Universal 

First published on 29 Aug 2011. Updated on 2 Sep 2011.
Icehouse are undergoing a renaissance at the moment. Iva Davies has reactivated the name, pulled a line up together and is getting out on the nation’s stages and festivals, the out-of-print back catalogue is getting a remaster and a repackage (beginning with the mighty Icehouse by Flowers earlier this year), and this career-spanning retrospective gathers 30 singles that chart the development of Davies & Co from Melbourne Bowie copyists to chart-topping superstars.
 
You’ll know just about everything on this two-disc collection, so ingrained are they in the national musical psyche: ‘Electric Blue’, ‘Hey, Little Girl’, ‘We Can Get Together’, ‘Crazy’, ‘Man of Colours’, ‘Don’t Believe Anymore’ and, of course, the still-amazing ‘Great Southern Land’. That last is worth making a point about, by the way: for a band that were all about European synthpop sophistication (Davies was creating most the early 80 albums more or less by himself with a Fairlight music computer while pub rock was in full flight in Australia), the songs were very Australian in tone. ‘Great Southern Land’ is the most obvious, but then you have the (admittedly, ill-fated) Code Blue album in 1990, which was entirely based around Australian characters – including, 21 years too early to cash in on the Underbelly wave, Tilly Devine (‘Miss Divine’).
 
This chronological run through the band’s material shows something interesting: while 1987 was the band’s commercial highwater mark (five top 30 singles, for freak’s sake) it’s also where the band stopped being innovators and started chasing trends.
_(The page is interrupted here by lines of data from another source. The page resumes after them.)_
(** * gogitver: version resolution from git history

    A shallow embedding of [pkg/git/git.go] and of the [label] command of
    [cmd/gogitver/cmd/root.go], with the properties of the version assembler,
    the default-branch locator, the branch identity resolver and the tag map.

    Go values are modelled as follows.
    - [string] is Go's byte string; [int64] and [int] are [Z] with the
      two's-complement wrap-around written out ([wrap64]).
    - A [*semver.Version] is a pointer: [option loc] ([None] is [nil]) into a
      store [gmap loc Version].  Bump methods update the store in place.
    - A Go [(value, error)] result is an [outcome]; a run-time panic (nil
      dereference, index out of range) is the third outcome [Panic].
    - The repository-access library (go-git), the branch walker and the tag
      parser are collaborators: their answers are the fields of
      [Repository] and the operations of the classes [GitLibrary] and
      [Walker]. *)

From Stdlib Require Import ZArith Ascii String List Bool Lia.
From Stdlib Require Import Numbers.DecimalString.
From stdpp Require Import base option list strings gmap.

Local Open Scope string_scope.
Local Open Scope Z_scope.
Local Open Scope list_scope.

(** ** Go errors and results *)

(** [errors.New]/[fmt.Errorf] build a message; [errors.Wrap] puts a context
    message around a cause. *)
Inductive error : Type :=
  | errorString (msg : string)
  | withMessage (cause : error) (msg : string).

Inductive outcome (A : Type) : Type :=
  | Ok (a : A)
  | Err (e : error)
  | Panic.
Arguments Ok {A} a.
Arguments Err {A} e.
Arguments Panic {A}.

Definition bind {A B : Type} (m : outcome A) (k : A -> outcome B) : outcome B :=
  match m with
  | Ok a => k a
  | Err e => Err e
  | Panic => Panic
  end.

Notation "'do' x <- m ; k" := (bind m (fun x => k))
  (at level 10, x name, m at level 100, k at level 200).
Definition upper_char (c : ascii) : ascii :=
  let n := nat_of_ascii c in
  if ((97 <=? n) && (n <=? 122))%nat then ascii_of_nat (n - 32) else c.

Fixpoint upper (s : string) : string :=
  match s with
  | EmptyString => EmptyString
  | String c s' => String (upper_char c) (upper s')
  end.

Definition is_space (c : ascii) : bool :=
  let n := nat_of_ascii c in
  (((9 <=? n) && (n <=? 13)) || ((28 <=? n) && (n <=? 32)))%nat.

Fixpoint lstrip (s : string) : string :=
  match s with
  | EmptyString => EmptyString
  | String c s' => if is_space c then lstrip s' else s
  end.

(** Drops trailing white space: a character is kept when it is not a
    space or when something is kept after it. *)
Fixpoint rstrip (s : string) : string :=
  match s with
  | EmptyString => EmptyString
  | String c s' =>
      match rstrip s' with
      | EmptyString => if is_space c then EmptyString else String c EmptyString
      | t => String c t
      end
  end.

Definition strip (s : string) : string := rstrip (lstrip s).

(** [s.startswith(p)]. *)
Fixpoint startswith (s p : string) {struct p} : bool :=
  match p, s with
  | EmptyString, _ => true
  | String a p', String b s' => Ascii.eqb a b && startswith s' p'
  | String _ _, EmptyString => false
  end.

(** [s.endswith(suf)]: the last [len(suf)] characters are [suf]. *)
Definition endswith (s suf : string) : bool :=
  let n := String.length s in
  let k := String.length suf in
  (k <=? n)%nat && String.eqb (substring (n - k) k s) suf.

(** [s[:-k]] for [k >= 1]. *)
Definition drop_last (k : nat) (s : string) : string :=
  substring 0 (String.length s - k) s.

Definition is_digit (c : ascii) : bool :=
  let n := nat_of_ascii c in ((48 <=? n) && (n <=? 57))%nat.

Definition digit_value (c : ascii) : Z := Z.of_nat (nat_of_ascii c - 48).

(** Underscores in a numeric literal: each one stands between two
    digits; they are removed. [prev] is the character before, NUL at the
    start. *)
Fixpoint strip_underscores (prev : ascii) (s : string) : option string :=
  match s with
  | EmptyString => if Ascii.eqb prev "_" then None else Some EmptyString
  | String c s' =>
      if Ascii.eqb c "_" then
        if is_digit prev then strip_underscores c s' else None
      else if Ascii.eqb prev "_" && negb (is_digit c) then None
      else option_map (String c) (strip_underscores c s')
  end.

(** The longest prefix of digits, as (number of digits, value so far,
    rest). *)
Fixpoint digits_from (count : nat) (acc : Z) (s : string) : nat * Z * string :=
  match s with
  | String c s' =>
      if is_digit c then digits_from (S count) (10 * acc + digit_value c) s'
      else (count, acc, s)
  | EmptyString => (count, acc, s)
  end.

Definition take_sign (s : string) : bool * string :=
  match s with
  | String c s' =>
      if Ascii.eqb c "-" then (true, s')
      else if Ascii.eqb c "+" then (false, s')
      else (false, s)
  | EmptyString => (false, s)
  end.

(** [int(s)], base 10. *)
Definition to_int (s : string) : result Z :=
  match strip_underscores Ascii.zero (strip s) with
  | None => raise ValueError
  | Some t =>
      let '(neg, body) := take_sign t in
      match digits_from 0 0 body with
      | (S _, n, EmptyString) => ret (if neg then - n else n)
      | _ => raise ValueError
      end
  end.

(** The double nearest to [m * 10^e] for [m >= 0]. *)
Definition decimal_to_float (neg : bool) (m e : Z) : PyFloat.float :=
  if m =? 0 then S754_zero neg
  else if 0 <=? e then
    binary_normalize PyFloat.prec PyFloat.emax
      ((if neg then - m else m) * 10 ^ e) 0 false
  else
    let '(mz, ez, lz) :=
      SFdiv_core_binary PyFloat.prec PyFloat.emax m 0 (10 ^ (- e)) 0 in
    binary_round_aux PyFloat.prec PyFloat.emax neg mz ez lz.

(** The exponent part of a float literal: empty, or [E], an optional
    sign and at least one digit. *)
Definition exponent_part (s : string) : option Z :=
  match s with
  | EmptyString => Some 0
  | String c s' =>
      if Ascii.eqb c "E" || Ascii.eqb c "e" then
        let '(neg, body) := take_sign s' in
        match digits_from 0 0 body with
        | (S _, n, EmptyString) => Some (if neg then - n else n)
        | _ => None
        end
      else None
  end.

(** [float(s)]: white space is stripped; the literal is an optional
    sign followed by [inf], [infinity], [nan] in any case, or by a
    decimal number with an optional fraction and exponent. *)
Definition to_float (s : string) : result PyFloat.float :=
  match strip_underscores Ascii.zero (strip s) with
  | None => raise ValueError
  | Some t =>
      let '(neg, body) := take_sign t in
      let special := upper body in
      if String.eqb special "INF" || String.eqb special "INFINITY"
      then ret (S754_infinity neg)
      else if String.eqb special "NAN" then ret S754_nan
      else
        let '(n1, ip, r1) := digits_from 0 0 body in
        let '(n2, m, r2) :=
          match r1 with
          | String c r =>
              if Ascii.eqb c "." then digits_from 0 ip r else (O, ip, r1)
          | EmptyString => (O, ip, r1)
          end in
        match (n1 + n2)%nat, exponent_part r2 with
        | S _, Some e => ret (decimal_to_float neg m (e - Z.of_nat n2))
        | _, _ => raise ValueError
        end
  end.

End PyStr.

(** [x * n] for a [float] x and an [int] n. *)
Definition float_mul_int (x : PyFloat.float) (n : Z) : result PyFloat.float :=
  nf <- PyFloat.of_int n ;;
  ret (PyFloat.mul x nf).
The off-the-shelf synth sounds and gated snares on ‘Nothing Too Serious’ are a giveaway, and from then on the returns pretty much diminish through the AOR ‘Touch the Fire’ and ‘Jimmy Dean’. That said, if Davies spent much of his early career wanting to be Bowie, it’s worth pointing out that ‘Big Fun’ sounds like a huge rip off of ‘I’m Afraid of Americans’, or would do if it hadn’t been released seven years beforehand. Lawyers, start your engines.
 
After Code Blue there are a few dribs and drabs charting Icehouse’s decline into hibernation while Davies became a composer and soundtrack creator (and the all-cover 1995 effort The Berlin Tapes is, wisely, ignored), while the DVD is a visual celebration of Davies’ increasingly luxuriant mullet through a series of arty setups. You’ll have the chance to refamiliarise yourself with the entire back catalogue in the coming years, but for now this should remind you of an underrated period of Australian musical history.